Exercise prompt
Search the data for the word "repeat" and copy every line where it occurs.

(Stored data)
(** ** Examples *)

(** The sample tree with another [a], a new file [c], and the same directory [d]. *)
Definition sample_root2 : list TreeEntry :=
  [mk_TreeEntry REG (bs "a") (sample_oid x1a); mk_TreeEntry REG (bs "c") (sample_oid x0c);
   mk_TreeEntry TREE (bs "d") (sample_oid x02)].

Definition sample_treeish2 (oid : Oid) : BitResult (list TreeEntry) :=
  if bool_decide (oid = sample_oid x03) then Ok sample_root2 else sample_treeish oid.

Definition file_at (path : bytes) (oid : byte) : BitIndexEntry :=
  index_entry_from_tree_entry (mk_TreeEntry REG path (sample_oid oid)).
Definition dir_at (path : bytes) (oid : byte) : BitIndexEntry :=
  index_entry_from_tree_entry (mk_TreeEntry TREE path (sample_oid oid)).

Definition sample_listing2 : list BitIndexEntry :=
  [dir_at EMPTY x03; file_at (bs "a") x1a; file_at (bs "c") x0c; dir_at (bs "d") x02;
   index_entry_from_tree_entry (mk_TreeEntry EXEC (bs "d/b") (sample_oid x0b))].

Lemma sample_plain oid kids : sample_treeish2 oid = Ok kids → plain_tree kids.
Proof.
  unfold sample_treeish2, sample_treeish. repeat case_bool_decide; intros [= <-]; unfold plain_tree;
    repeat constructor.
Qed.

Lemma sample_listing_1 :
  tree_listing sample_treeish2 (sample_oid x01) (dir_at EMPTY x01 :: sample_listing).
Proof.
  exists sample_root, sample_listing. split_and!; [vm_compute; reflexivity|vm_decide..| |done].
  apply listing_blob; [done|].
  apply (listing_tree _ _ [] sample_dir
    [index_entry_from_tree_entry (mk_TreeEntry EXEC (bs "d/b") (sample_oid x0b))] []);
    [done|done|vm_compute; reflexivity|vm_decide| |constructor].
  apply listing_blob; [done|constructor].
Qed.

Lemma sample_listing_2 : tree_listing sample_treeish2 (sample_oid x03) sample_listing2.
Proof.
  eexists sample_root2, _. split_and!; [vm_compute; reflexivity|vm_decide..| |reflexivity].
  apply listing_blob; [done|]. apply listing_blob; [done|].
  apply (listing_tree _ _ [] sample_dir
    [index_entry_from_tree_entry (mk_TreeEntry EXEC (bs "d/b") (sample_oid x0b))] []);
    [done|done|vm_compute; reflexivity|vm_decide| |constructor].
  apply listing_blob; [done|constructor].
Qed.

Lemma diff_tree_to_tree_correct_witness :
  diff_tree_to_tree sample_treeish2 20 (sample_oid x01) (sample_oid x03)
  = Ok (mk_WorkspaceStatus [file_at (bs "c") x0c] [(file_at (bs "a") x0a, file_at (bs "a") x1a)] []).
Proof.
  rewrite (diff_tree_to_tree_correct sample_treeish2 sample_plain 20 _ _ _ _ sample_listing_1
    sample_listing_2); [vm_compute; reflexivity|cbn; lia].
Defined.

(** The file [foo.txt] beside the directory [foo] with the file [a], and the directory alone. *)
Definition order_treeish (oid : Oid) : BitResult (list TreeEntry) :=
  if bool_decide (oid = sample_oid x01) then
    Ok [mk_TreeEntry REG (bs "foo.txt") (sample_oid x0a); mk_TreeEntry TREE (bs "foo") (sample_oid x03)]
  else if bool_decide (oid = sample_oid x02) then Ok [mk_TreeEntry TREE (bs "foo") (sample_oid x03)]
  else if bool_decide (oid = sample_oid x03) then Ok [mk_TreeEntry REG (bs "a") (sample_oid x0b)]
  else Err Anyhow.

(** Where a name sorts between a directory's name and that name with a slash, the diff of
    two stored trees is wrong: the walk compares plain paths, but the iterators follow git's order,
    in which the file [foo.txt] comes before the directory [foo].  When [foo.txt] is deleted and
    [foo] has not changed, the diff also reports [foo/a] as deleted and as new. *)
Theorem diff_tree_to_tree_wrong_order :
  tree_sorted [mk_TreeEntry REG (bs "foo.txt") (sample_oid x0a); mk_TreeEntry TREE (bs "foo") (sample_oid x03)]
  ∧ (∃ O N, tree_listing order_treeish (sample_oid x01) O ∧ tree_listing order_treeish (sample_oid x02) N
      ∧ diff_spec oid_differs (λ _ y, y) O N = mk_WorkspaceStatus [] [] [file_at (bs "foo.txt") x0a])
  ∧ diff_tree_to_tree order_treeish 20 (sample_oid x01) (sample_oid x02)
    = Ok (mk_WorkspaceStatus [file_at (bs "foo/a") x0b] []
            [file_at (bs "foo.txt") x0a; file_at (bs "foo/a") x0b]).
Proof.
  split; [repeat constructor|]. split; [|vm_compute; reflexivity].
  eexists _, _. split; [|split].
  - eexists _, _. split_and!; [vm_compute; reflexivity|vm_decide..| |reflexivity].
    apply listing_blob; [done|].
    eapply (listing_tree _ _ [] _ _ []); [done|done|vm_compute; reflexivity|vm_decide| |constructor].
    apply listing_blob; [done|constructor].
  - eexists _, _. split_and!; [vm_compute; reflexivity|vm_decide..| |reflexivity].
    eapply (listing_tree _ _ [] _ _ []); [done|done|vm_compute; reflexivity|vm_decide| |constructor].
    apply listing_blob; [done|constructor].
  - vm_compute. reflexivity.
Qed.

Finished task
  unfold sample_treeish2, sample_treeish. repeat case_bool_decide; intros [= <-]; unfold plain_tree;
    repeat constructor.
  split; [repeat constructor|]. split; [|vm_compute; reflexivity].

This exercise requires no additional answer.